**EXERCISE GOAL**
Your answer should consist of each line below that contains the string "today".

[Collected data entries]
=-=-=-=-=
(** * Weekly power metrics for ride files: a shallow embedding of
      [weekly_metrics.py] and the properties of its metrics engine.

    Conventions of the embedding.
    - Python [float] values are read as real numbers ([R]): every arithmetic
      operation is the exact one, so rounding, overflow, infinities and NaN
      are outside the model.
    - A raised exception is a value: fallible code lives in the [outcome]
      monad below.
    - A generator that the caller drains at once is the list of the values
      it yields, in order.
    - A dictionary with a fixed set of keys is a record; a dictionary used
      as a map is an association list in insertion order. *)

From Stdlib Require Import String Ascii Bool ZArith Reals Lra Lia List.
From Stdlib Require Import Permutation Sorted.
From Stdlib Require Import Decimal DecimalString DecimalZ.
From Stdlib Require DecimalFacts DecimalPos.
From Stdlib Require QArith Uint63 PrimFloat FloatOps SpecFloat.
Import ListNotations.

Set Implicit Arguments.

(** ** Exceptions *)

Inductive exn : Type :=
| StatisticsError   (* statistics.mean of no data *)
| IndexError        (* subscript out of range *)
| ValueError        (* unpacking a sequence of the wrong length *)
| OverflowError.    (* a float power beyond the range of a double *)

Inductive outcome (A : Type) : Type :=
| Returns (a : A)
| Raises (e : exn).

Arguments Returns {A} a.
Arguments Raises {A} e.

Definition bind {A B : Type} (c : outcome A) (k : A -> outcome B) : outcome B :=
  match c with
  | Returns a => k a
  | Raises e => Raises e
  end.

Notation "x <- c ;; k" := (bind c (fun x => k))
  (at level 61, c at next level, right associativity).

Fixpoint mapM {A B : Type} (f : A -> outcome B) (l : list A) : outcome (list B) :=
  match l with
  | [] => Returns []
  | a :: l' => b <- f a ;; bs <- mapM f l' ;; Returns (b :: bs)
  end.

(** ** Builtins on sequences of floats *)

Local Open Scope R_scope.

(** [sum(xs)]: a left fold that starts from 0. *)
Definition sum (xs : list R) : R := fold_left Rplus xs 0.

(** [statistics.mean(xs)]: raises [StatisticsError] on no data. *)
Definition mean (xs : list R) : outcome R :=
  match xs with
  | [] => Raises StatisticsError
  | _ :: _ => Returns (sum xs / INR (length xs))
  end.

(** [xs[start:stop]] for [0 <= start]. *)
Definition slice {A : Type} (xs : list A) (start stop : nat) : list A :=
  firstn (stop - start) (skipn start xs).

(** [x ** 0.25]; the code applies it to a mean of fourth powers only,
    which is never negative. *)
Definition pow_quarter (x : R) : R := sqrt (sqrt x).

(** ** Metrics calculator *)

Definition _rolling_average (values : list R) (window : Z) : list R :=
  flat_map
    (fun idx : nat =>
       let start := (Z.of_nat idx - window + 1)%Z in
       if (start <? 0)%Z then []
       else
         let window_slice := slice values (Z.to_nat start) (idx + 1) in
         [sum window_slice / IZR window])
    (seq 0 (length values)).

Definition _normalized_power (powers : list R) : outcome R :=
  let rolling_avgs := _rolling_average powers 30 in
  match rolling_avgs with
  | [] =>
      match powers with
      | [] => Returns 0
      | _ :: _ => mean powers
      end
  | _ :: _ =>
      fourth_power_avg <- mean (map (fun value => value ^ 4) rolling_avgs) ;;
      Returns (pow_quarter fourth_power_avg)
  end.

(** [p > 0]. *)
Definition gt0 (p : R) : bool := if Rlt_dec 0 p then true else false.

Definition _noncoasting_average (powers : list R) : outcome R :=
  let nonzero := filter gt0 powers in
  match nonzero with
  | [] => Returns 0
  | _ :: _ => mean nonzero
  end.

(** ** Timestamps: [datetime.datetime] (naive), as CPython's [_pydatetime] has it *)

Module datetime.

Record t : Type := make {
  year : Z; month : Z; day : Z;
  hour : Z; minute : Z; second : Z; microsecond : Z
}.

Local Open Scope Z_scope.

Definition _is_leap (y : Z) : bool :=
  (y mod 4 =? 0) && (negb (y mod 100 =? 0) || (y mod 400 =? 0)).

Definition _days_before_year (y : Z) : Z :=
  let y := y - 1 in
  y * 365 + y / 4 - y / 100 + y / 400.

Definition _DAYS_BEFORE_MONTH : list Z :=
  [-1; 0; 31; 59; 90; 120; 151; 181; 212; 243; 273; 304; 334].

Definition _days_before_month (y m : Z) : Z :=
  nth (Z.to_nat m) _DAYS_BEFORE_MONTH 0
  + (if (2 <? m) && _is_leap y then 1 else 0).

Definition _ymd2ord (y m d : Z) : Z :=
  _days_before_year y + _days_before_month y m + d.

Definition toordinal (d : t) : Z := _ymd2ord (year d) (month d) (day d).

Definition _isoweek1monday (y : Z) : Z :=
  let THURSDAY := 3 in
  let firstday := _ymd2ord y 1 1 in
  let firstweekday := (firstday + 6) mod 7 in
  let week1monday := firstday - firstweekday in
  if THURSDAY <? firstweekday then week1monday + 7 else week1monday.

(** [d.isocalendar()]: (ISO year, ISO week, ISO weekday). *)
Definition isocalendar (d : t) : Z * Z * Z :=
  let y := year d in
  let week1monday := _isoweek1monday y in
  let today := toordinal d in
  let week := (today - week1monday) / 7 in
  let wday := (today - week1monday) mod 7 in
  if week <? 0 then
    let y := y - 1 in
    let week1monday := _isoweek1monday y in
    let week := (today - week1monday) / 7 in
    let wday := (today - week1monday) mod 7 in
    (y, week + 1, wday + 1)
  else if 52 <=? week then
    if _isoweek1monday (y + 1) <=? today then (y + 1, 0 + 1, wday + 1)
    else (y, week + 1, wday + 1)
  else (y, week + 1, wday + 1).

(** Comparison is that of the tuples of fields. *)
Definition fields (d : t) : list Z :=
  [year d; month d; day d; hour d; minute d; second d; microsecond d].

Fixpoint cmp_tuple (a b : list Z) : comparison :=
  match a, b with
  | [], [] => Eq
  | [], _ :: _ => Lt
  | _ :: _, [] => Gt
  | x :: a', y :: b' =>
      match x ?= y with
      | Eq => cmp_tuple a' b'
      | c => c
      end
  end.

Definition cmp (a b : t) : comparison := cmp_tuple (fields a) (fields b).

Definition leb (a b : t) : bool :=
  match cmp a b with Gt => false | _ => true end.

(** [a - b] is a [timedelta]; a normalised [timedelta] is determined by
    its length in microseconds, which is how it is kept here. *)
Definition timedelta : Type := Z.
(** A key that is present has a first binding, and that is the one read
    and the one mutated. *)
Lemma dict_get_first {V} (d : list (string * V)) k v :
  dict_get d k = Some v <->
  exists d1 d2, d = d1 ++ (k, v) :: d2 /\ ~ In k (map fst d1).
Proof.
  split.
  - induction d as [|[k' v'] d IH]; [discriminate|].
    cbn [dict_get]. destruct (String.eqb k' k) eqn:Hk.
    + apply String.eqb_eq in Hk. subst k'. intros [= ->].
      exists [], d. auto.
    + apply String.eqb_neq in Hk. intros Hget.
      destruct (IH Hget) as (d1 & d2 & -> & Hd1).
      exists ((k', v') :: d1), d2. split; [reflexivity|].
      intros [Heq|Hin]; [now apply Hk|now apply Hd1].
  - intros (d1 & d2 & -> & Hd1).
    induction d1 as [|[k' v'] d1 IH]; cbn [dict_get app].
    + now rewrite String.eqb_refl.
    + destruct (String.eqb k' k) eqn:Hk.
      * apply String.eqb_eq in Hk. subst. exfalso. apply Hd1. now left.
      * apply IH. intros Hin. apply Hd1. now right.
Qed.

Lemma dict_get_None {V} (d : list (string * V)) k :
  dict_get d k = None <-> ~ In k (map fst d).
Proof.
  induction d as [|[k' v'] d IH]; cbn [dict_get map fst In]; [tauto|].
  destruct (String.eqb k' k) eqn:Hk.
  - apply String.eqb_eq in Hk. subst. split; [discriminate|tauto].
  - apply String.eqb_neq in Hk. rewrite IH. tauto.
Qed.

Lemma dict_alter_first {V} (f : V -> V) k v (d1 d2 : list (string * V)) :
  ~ In k (map fst d1) ->
  dict_alter f k (d1 ++ (k, v) :: d2) = d1 ++ (k, f v) :: d2.
Proof.
  induction d1 as [|[k' v'] d1 IH]; intros Hd1; cbn [dict_alter app].
  - now rewrite String.eqb_refl.
  - destruct (String.eqb k' k) eqn:Hk.
    + apply String.eqb_eq in Hk. subst. exfalso. apply Hd1. now left.
    + rewrite IH; [reflexivity|]. intros Hin. apply Hd1. now right.
Qed.

(** ** More facts about the sort *)

Lemma string_leb_ltb a b : String.leb a b = true <-> String.ltb b a = false.
Proof.
  rewrite string_ltb_ge. unfold String.leb.
  destruct (String.compare a b); split; congruence.
Qed.

Section ListSortMore.
Context {A K : Type} {HK : PyOrd K}.

Lemma insert_sorted_ext (key key' : A -> K) x l :
  (forall y, key y = key' y) -> insert_sorted key x l = insert_sorted key' x l.
Proof.
  intros Hk. induction l as [|y l IH]; [reflexivity|].
  cbn [insert_sorted]. now rewrite !Hk, IH.
Qed.

(** The sort only looks at the keys. *)
Lemma list_sort_ext (key key' : A -> K) reverse l :
  (forall y, key y = key' y) -> list_sort key reverse l = list_sort key' reverse l.
Proof.
  intros Hk.
  assert (Hs : forall l0, stable_sort key l0 = stable_sort key' l0).
  { induction l0 as [|x l0 IH]; [reflexivity|].
    cbn [stable_sort]. rewrite IH. now apply insert_sorted_ext. }
  unfold list_sort. now rewrite !Hs.
Qed.

Lemma filter_all (p : A -> bool) l :
  (forall x, In x l -> p x = true) -> List.filter p l = l.
Proof.
  induction l as [|x l IH]; intros Hp; [reflexivity|].
  cbn [List.filter]. rewrite (Hp x) by now left.
  f_equal. apply IH. intros y Hy. apply Hp. now right.
Qed.

(** A list whose keys all tie is returned as it is, in both directions. *)
Lemma list_sort_all_tied (key : A -> K) k reverse l :
  (forall x, In x l -> py_tie (key x) k = true) ->
  list_sort key reverse l = l.
Proof.
  intros Htie.
  pose proof (list_sort_keeps_ties key reverse l k) as Hk.
  unfold tie_class in Hk. rewrite (filter_all _ l Htie) in Hk.
  rewrite filter_all in Hk; [exact Hk|].
  intros x Hx. apply Htie.
  exact (Permutation_in _ (list_sort_perm key reverse l) Hx).
Qed.

Lemma tie_class_at_most_one (key : A -> K) k l :
  (forall a b : K, py_tie a b = true -> a = b) ->
  List.NoDup (map key l) ->
  (length (tie_class key k l) <= 1)%nat.
Proof.
  intros Heq. induction l as [|x l IH]; intros Hnd; [cbn; lia|].
  inversion Hnd as [|? ? Hx Hl]; subst.
  unfold tie_class in *. cbn [List.filter].
  destruct (py_tie (key x) k) eqn:Hxk; [|now apply IH].
  destruct (List.filter (fun y => py_tie (key y) k) l) as [|y rest] eqn:Hf;
    [cbn; lia|].
  exfalso. assert (Hy : In y (List.filter (fun y => py_tie (key y) k) l))
    by (rewrite Hf; now left).
  apply List.filter_In in Hy as [Hyl Hyk].
  apply Hx. rewrite py_tie_sym in Hyk.
  rewrite (Heq _ _ (py_tie_trans _ _ _ Hxk Hyk)).
  now apply in_map.
Qed.

Lemma rev_short (l : list A) : (length l <= 1)%nat -> rev l = l.
Proof. destruct l as [|a [|b l]]; cbn; intros; try reflexivity; lia. Qed.

End ListSortMore.

(** Without ties, sorting downwards is the reverse of sorting upwards. *)
Lemma list_sort_reverse_distinct {A K} {HK : PyOrd K} (key : A -> K) (l : list A) :
  (forall a b : K, py_tie a b = true -> a = b) ->
  List.NoDup (map key l) ->
  list_sort key true l = rev (list_sort key false l).
Proof.
  intros Heq Hnd. change (list_sort key false l) with (stable_sort key l).
  apply (@stably_sorted_unique A K (PyOrd_flip HK) key).
  - apply (list_sort_in_order key true).
  - apply (StronglySorted_rev (nondecreasing key)), stable_sort_ascending.
  - intros k. rewrite !tie_class_flip.
    rewrite (list_sort_keeps_ties key true l k).
    rewrite tie_class_rev, stable_sort_keeps_ties.
    symmetry. apply rev_short. now apply tie_class_at_most_one.
Qed.

Lemma string_tie_eq (a b : string) : py_tie a b = true -> a = b.
Proof.
  intros Htie. apply py_tie_spec in Htie as [Hab Hba].
  cbn [py_lt string_PyOrd] in *.
  apply String.leb_antisym; apply string_leb_ltb; assumption.
Qed.

(** ** Sorting by keys that may raise *)

Section ListSortBy.
Context {A K : Type} {HK : PyOrd K}.

Lemma compute_keys_returned (key : A -> outcome K) (k : A -> K) l :
  (forall x, In x l -> key x = Returned (k x)) ->
  compute_keys key l = Returned (map (fun x => (k x, x)) l).
Proof.
  induction l as [|x l IH]; intros Hk; [reflexivity|].
  cbn [compute_keys map]. rewrite (Hk x) by now left.
  rewrite IH; [reflexivity|]. intros y Hy. apply Hk. now right.
Qed.

Lemma compute_keys_raised (key : A -> outcome K) e l :
  (forall x, In x l -> (exists k, key x = Returned k) \/ key x = Raised e) ->
  (exists x, In x l /\ key x = Raised e) ->
  compute_keys key l = Raised e.
Proof.
  induction l as [|x l IH]; intros Hall (y & Hy & Hraise); [destruct Hy|].
  cbn [compute_keys].
  destruct (Hall x (or_introl eq_refl)) as [[k Hk]| ->]; [|reflexivity].
  rewrite Hk. rewrite IH; [reflexivity| |].
  - intros z Hz. apply Hall. now right.
  - destruct Hy as [<-|Hy]; [congruence|]. now exists y.
Qed.
(** * uMap import/export formatter ([umap/static/umap/js/modules/formatter.js])

    A shallow embedding of the formatter module: the geometry text resolver
    [parseTextGeom], the import adapters of the [Formatter] class
    ([fromGPX], [fromKML], [fromGeoJSON], [fromOSM], [fromCSV], [fromGeoRSS]),
    the XML helper [toDom] and the dispatcher [parse].

    JavaScript values are an inductive type, objects used as property maps
    are finite maps, exceptions and the alert / console channels are a small
    writer-and-error monad, and the promise returned by [parse] is its final
    state (pending, fulfilled or rejected).  Everything the module imports or
    reads from a global (JSON, the vendored converters, the DOM parser, the
    translation function and the alert component) is a field of [Host]. *)

From Stdlib Require Import ZArith Ascii String List Bool Floats.
From stdpp Require Import base gmap strings list fin_maps.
=-=-=-=-=
**ANSWER SECTION**
  let today := toordinal d in
  let week := (today - week1monday) / 7 in
  let wday := (today - week1monday) mod 7 in
    let week := (today - week1monday) / 7 in
    let wday := (today - week1monday) mod 7 in
    if _isoweek1monday (y + 1) <=? today then (y + 1, 0 + 1, wday + 1)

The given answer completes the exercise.